Take a gander at these numbers:

  • Sales for its e-business and fulfillment segment (read: uBid) improved to $189.5 million in the quarter, up a whopping 0.48 percent from the first quarter when it recorded sales of $188.6 million.

    Meanwhile, the segment's operating loss—excluding charges—rose to $5.7 million from $3.5 million just three months ago.

    And uBid is considered one of CMGI's truly valuable franchises.

  • Internet professional services (read: Tallan) watched its sales slide from $33.3 million to $27.5 million in the third quarter. However, its operating income did improve to $2.4 million from $1.6 million, save charges.

  • Infrastructure and enabling technologies (read: NaviSite, 1stUp.com, etc.) sales stormed up a whole $900,000 from the third quarter to $36 million. Unfortunately, that segment lost $98 million this quarter compared to $92.3 million last quarter.

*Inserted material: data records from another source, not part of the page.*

(** * service-manager-cli: the authenticated-request pipeline

    A shallow embedding of [pkg/auth/oidc/common.go] and
    [pkg/smclient/client.go], and the properties of the token-source
    selection, of the token conversions and of the response/error
    normalisation that hold of them.

    Go pointers are [option]s ([None] is [nil]), a Go result pair
    [(value, error)] is a Rocq pair of [option]s, and code that performs
    I/O threads an explicit world. *)

From Stdlib Require Import ZArith.
From stdpp Require Import base option list strings gmap.

Local Set Warnings "-register-all".
Local Open Scope string_scope.
Local Open Scope Z_scope.

(** ** Shared vocabulary *)

(** [time.Time], counted in seconds from Go's zero time, so that
    [Time.IsZero] is [t = 0]; [time.Duration] likewise. *)
Definition Time : Type := Z.
Definition Duration : Type := Z.

(** [pkg/errors]: the struct the client fills. *)
Module errors.

Record ResponseError : Type := mkResponseError {
  StatusCode : Z;
  URL : string;
  ErrorMessage : string;
  Description : string
}.

(** [ResponseError{StatusCode: code}] *)
Definition ofStatusCode (code : Z) : ResponseError :=
  {| StatusCode := code; URL := ""; ErrorMessage := ""; Description := "" |}.

(** [e.ErrorMessage = m] and [e.Description = d] *)
Definition setErrorMessage (m : string) (e : ResponseError) : ResponseError :=
  {| StatusCode := StatusCode e; URL := URL e; ErrorMessage := m;
     Description := Description e |}.

Definition setDescription (d : string) (e : ResponseError) : ResponseError :=
  {| StatusCode := StatusCode e; URL := URL e; ErrorMessage := ErrorMessage e;
     Description := d |}.

End errors.

(** A Go [error] value.  [ErrResponse] is an [errors.ResponseError],
    [ErrNew] an [errors.New(msg)], and [ErrExternal] an error handed back
    by a collaborator (transport, JSON codec, URL parser, token endpoint),
    identified by its text. *)
Inductive error : Type :=
| ErrResponse (e : errors.ResponseError)
| ErrNew (msg : string)
| ErrExternal (msg : string).

Module http.

Definition StatusOK : Z := 200.
Definition StatusCreated : Z := 201.

Inductive Method : Type := MethodGet | MethodPost | MethodPatch | MethodDelete.

Record Request : Type := mkRequest {
  ReqMethod : Method;
  ReqURL : string;
  ReqBody : option string;
  ReqHeader : list (string * string)
}.

Record Response : Type := mkResponse {
  RespStatusCode : Z;
  RespBody : string
}.

(** What [Do] and [RoundTrip] hand back: Go's [(resp, err)] with the
    [net/http] contract that a nil error comes with a non-nil response,
    and that the response is to be ignored when the error is not nil. *)
Inductive DoResult : Type :=
| DoError (err : error)
| DoResponse (resp : Response).

(** [Header.Add] *)
Definition Header_Add (k v : string) (r : Request) : Request :=
  {| ReqMethod := ReqMethod r; ReqURL := ReqURL r; ReqBody := ReqBody r;
     ReqHeader := ReqHeader r ++ [(k, v)] |}.

(** [net/url]: the error, if any, with which the URL of a new request
    fails to parse. *)
Class URLParser : Type := url_Parse_error : string -> option error.

(** [http.NewRequest] with one of the method constants above: it fails
    only when the URL does not parse. *)
Definition NewRequest `{URLParser} (method : Method) (url : string) (body : option string)
  : error + Request :=
  match url_Parse_error url with
  | Some err => inl err
  | None => inr {| ReqMethod := method; ReqURL := url; ReqBody := body; ReqHeader := [] |}
  end.

End http.

(** ** [encoding/json] and [pkg/httputil] *)
Module json.

(** A decoded JSON value as [interface{}] holds it. *)
Inductive Value : Type :=
| Null
| Bool (b : bool)
| Number (literal : string)
| String (s : string)
| Array (elems : list Value)
| Object (members : list (string * Value)).

(** [v.(string)]: the type assertion on the value found under a key of a
    [map[string]interface{}]; a missing key yields the nil interface, on
    which the assertion fails too. *)
Definition assert_string (v : option Value) : option string :=
  match v with
  | Some (String s) => Some s
  | _ => None
  end.

(** [json.Marshal] at type [R]. *)
Class Marshaler (R : Type) : Type := Marshal : R -> error + string.

End json.

Module httputil.

(** [httputil.UnmarshalResponse(resp, &v)] at type [T]: from the
    response and the value [v] holds before the call, the value it holds
    afterwards and the error returned. *)
Class Unmarshaler (T : Type) : Type :=
  UnmarshalResponse : http.Response -> T -> T * option error.

End httputil.

(** ** [pkg/auth]: the declarations the two files use *)
Module auth.

Record Options : Type := mkOptions {
  IssuerURL : string;
  ClientID : string;
  ClientSecret : string;
  AuthorizationEndpoint : string;
  TokenEndpoint : string;
  SSLDisabled : bool;
  Timeout : Duration;
  TokenBasicAuth : bool
}.

(** The four fields of [auth.Token] that the client reads and writes. *)
Record Token : Type := mkToken {
  AccessToken : string;
  RefreshToken : string;
  ExpiresIn : Time;
  TokenType : string
}.

End auth.

(** ** [golang.org/x/oauth2]: the token sources the client is built from

    The library is a dependency of the repository; its code is not among
    the sources.  The token sources that [common.go] builds with it are
    embedded as data, constructor by constructor, and what their methods
    do is modelled from sections 4.2 to 4.4 of the specification. *)
Module oauth2.

Record Token : Type := mkToken {
  AccessToken : string;
  TokenType : string;
  RefreshToken : string;
  Expiry : Time
}.

(** [var tt oauth2.Token] *)
Definition zeroToken : Token :=
  {| AccessToken := ""; TokenType := ""; RefreshToken := ""; Expiry := 0 |}.

(** The [*http.Client] stored in the context under [oauth2.HTTPClient]. *)
Record Context : Type := mkContext {
  ctxSSLDisabled : bool;
  ctxTimeout : Duration
}.

Record Endpoint : Type := mkEndpoint { AuthURL : string; TokenURL : string }.

(** [oauth2.Config] and [clientcredentials.Config], with the fields the
    source sets. *)
Record Config : Type := mkConfig {
  ClientID : string;
  ClientSecret : string;
  ConfigEndpoint : Endpoint
}.

Record CCConfig : Type := mkCCConfig {
  CCClientID : string;
  CCClientSecret : string;
  CCTokenURL : string
}.

(** A request to the token endpoint. *)
Inductive Grant : Type :=
| ClientCredentialsGrant (ctx : Context) (conf : CCConfig)
| RefreshTokenGrant (ctx : Context) (conf : Config) (refreshToken : string).

(** The three concrete [TokenSource]s involved: [reuseTokenSource] with
    its cached token [t] and fallback [new], [tokenRefresher] of
    [Config.TokenSource], and the [tokenSource] of [clientcredentials]. *)
Inductive TokenSource : Type :=
| reuseTokenSource (t : option Token) (new : TokenSource)
| tokenRefresher (ctx : Context) (conf : Config) (refreshToken : string)
| ccTokenSource (ctx : Context) (conf : CCConfig).

(** [oauth2.ReuseTokenSource]: a [reuseTokenSource] is never wrapped in
    another one. *)
Definition ReuseTokenSource (t : option Token) (src : TokenSource) : TokenSource :=
  match src with
  | reuseTokenSource t0 new0 =>
      match t with
      | None => src
      | Some _ => reuseTokenSource t new0
      end
  | _ => reuseTokenSource t src
  end.

(** [Config.TokenSource(ctx, t)] *)
Definition Config_TokenSource (ctx : Context) (c : Config) (t : option Token) : TokenSource :=
  reuseTokenSource t
    (tokenRefresher ctx c (match t with Some tk => RefreshToken tk | None => "" end)).

(** [clientcredentials.Config.TokenSource(ctx)] *)
Definition CCConfig_TokenSource (ctx : Context) (c : CCConfig) : TokenSource :=
  ReuseTokenSource None (ccTokenSource ctx c).

(** The world the token sources act on: the registry filled by
    [RegisterBrokenAuthHeaderProvider], the exchanges made with the token
    endpoint so far (newest first), and the network. *)
Record World (N : Type) : Type := mkWorld {
  brokenAuthHeaderProviders : list string;
  exchanges : list Grant;
  net : N
}.
Arguments mkWorld {N} _ _ _.
Arguments brokenAuthHeaderProviders {N} _.
Arguments exchanges {N} _.
Arguments net {N} _.

(** The parts of the library and of the outside world that stay
    abstract: when a token counts as fresh at a given instant
    ([Token.Valid]), what the token endpoint answers given the registered
    providers, and what the base transport answers to a request. *)
Class Env : Type := {
  N : Type;
  Valid : Time -> Token -> bool;
  tokenEndpoint : list string -> Grant -> N -> (error + Token) * N;
  roundTrip : http.Request -> N -> http.DoResult * N
}.

(** [oauth2.RegisterBrokenAuthHeaderProvider] *)
Definition RegisterBrokenAuthHeaderProvider `{Env} (tokenURL : string) (w : World N) : World N :=
  {| brokenAuthHeaderProviders := brokenAuthHeaderProviders w ++ [tokenURL];
     exchanges := exchanges w;
     net := net w |}.

(** Modelled from the spec: the exchange with the token endpoint is made
    by the oauth2 library.  Section 4.3: a refresh exchange obtains a new
    access token and, if the provider returns one, a new refresh token; so
    an answer without a refresh token keeps the one that was sent.  Every
    exchange is recorded in the world. *)
Definition retrieveToken `{Env} (g : Grant) (w : World N) : (error + Token) * World N :=
  let '(r, n') := tokenEndpoint (brokenAuthHeaderProviders w) g (net w) in
  let w' := {| brokenAuthHeaderProviders := brokenAuthHeaderProviders w;
               exchanges := g :: exchanges w;
               net := n' |} in
  match r, g with
  | inr tk, RefreshTokenGrant _ _ rt =>
      (inr (if String.eqb (RefreshToken tk) "" then
              {| AccessToken := AccessToken tk; TokenType := TokenType tk;
                 RefreshToken := rt; Expiry := Expiry tk |}
            else tk), w')
  | _, _ => (r, w')
  end.

(** The cached token of a [reuseTokenSource] when it can be handed out:
    there is one and it is still valid. *)
Definition cached `{Env} (now : Time) (t : option Token) : option Token :=
  match t with
  | Some tk => if Valid now tk then Some tk else None
  | None => None
  end.

(** Modelled from the spec: [TokenSource.Token()] is a method of the
    oauth2 library.  Sections 4.2 and 4.3: while the cached token is fresh
    it is returned as it is, without any network call; once it is stale,
    or when there is none, one exchange is made (with client id and secret
    for the client-credentials source, with the refresh token for the
    refresh source) and its result replaces the cached token; a failed
    exchange is returned as an error, the cache staying as it was, and no
    other strategy is tried.  A refresher left without a refresh token
    fails without an exchange.  The function gives, at instant [now], the
    result, the source as the call leaves it, and the world. *)
Fixpoint Token_ `{Env} (now : Time) (s : TokenSource) (w : World N)
  : (error + Token) * TokenSource * World N :=
  match s with
  | reuseTokenSource t new =>
      match cached now t with
      | Some tk => (inr tk, s, w)
      | None =>
          let '(r, new', w') := Token_ now new w in
          match r with
          | inl err => (inl err, reuseTokenSource t new', w')
          | inr tk => (inr tk, reuseTokenSource (Some tk) new', w')
          end
      end
  | tokenRefresher ctx conf refreshToken =>
      if String.eqb refreshToken "" then
        (inl (ErrNew "oauth2: token expired and refresh token is not set"), s, w)
      else
        let '(r, w') := retrieveToken (RefreshTokenGrant ctx conf refreshToken) w in
        match r with
        | inl err => (inl err, s, w')
        | inr tk => (inr tk, tokenRefresher ctx conf (RefreshToken tk), w')
        end
  | ccTokenSource ctx conf =>
      let '(r, w') := retrieveToken (ClientCredentialsGrant ctx conf) w in
      (r, s, w')
  end.

(** [Token.SetAuthHeader] *)
Definition SetAuthHeader (t : Token) (r : http.Request) : http.Request :=
  http.Header_Add "Authorization"
    ((if String.eqb (TokenType t) "" then "Bearer" else TokenType t) +:+ " " +:+ AccessToken t) r.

  • Search and portals sales (read: Alta Vista, iCast, etc.) fell to $55.4 million from $60.4 million. On the bright side, the operating loss also fell to $41.4 million from $60.4 million.

  • Interactive marketing sales (read: Engage and yesmail.com) slid to $34.6 million from $48.7 while the operating loss was trimmed from $58.5 million to $49.8 million.

    By my count, that's one profitably unit—which actually had the largest percentage decline in total sales of the bunch—three segments running at least $41 million in the red and the e-business and fulfillment segment which is hovering just below the break-even mark but only posted that paltry 0.48 percent sales growth this quarter.

    Call me na?ve but in this economic climate with dot-com stocks being delisted left and right and words like bankruptcy and layoffs dominating the business headlines, where does CMGI think this momentum is going to come from?

    Oh, I almost forgot the "good" news.

    CMGI is delighted to tell investors that while it did burn through another $185 million in cash this quarter, it's optimistic that it will cut that burn rate to around $80 million a quarter by year's end. With any luck, it should have $500 million of cash on the balance sheet by the end of the fiscal year.

    This is good because it means the company will have enough cash to survive—rather—sustain operations for the next two years.

    Of course, just like the profitability predictions, that forecast is subject to change at any time.

    How humbling it must be for Wetherell to write off more than $2 billion in what he called "intangible asset impairment charges" this quarter for all the garbage dot-com acquisitions—with the possible exception of Alta Vista—he made last year.

    Truth is Wetherell doesn't have any better idea what his company will look like in two years than he did 18 months ago when he was on top of the world. Or even if there will be a company in two years.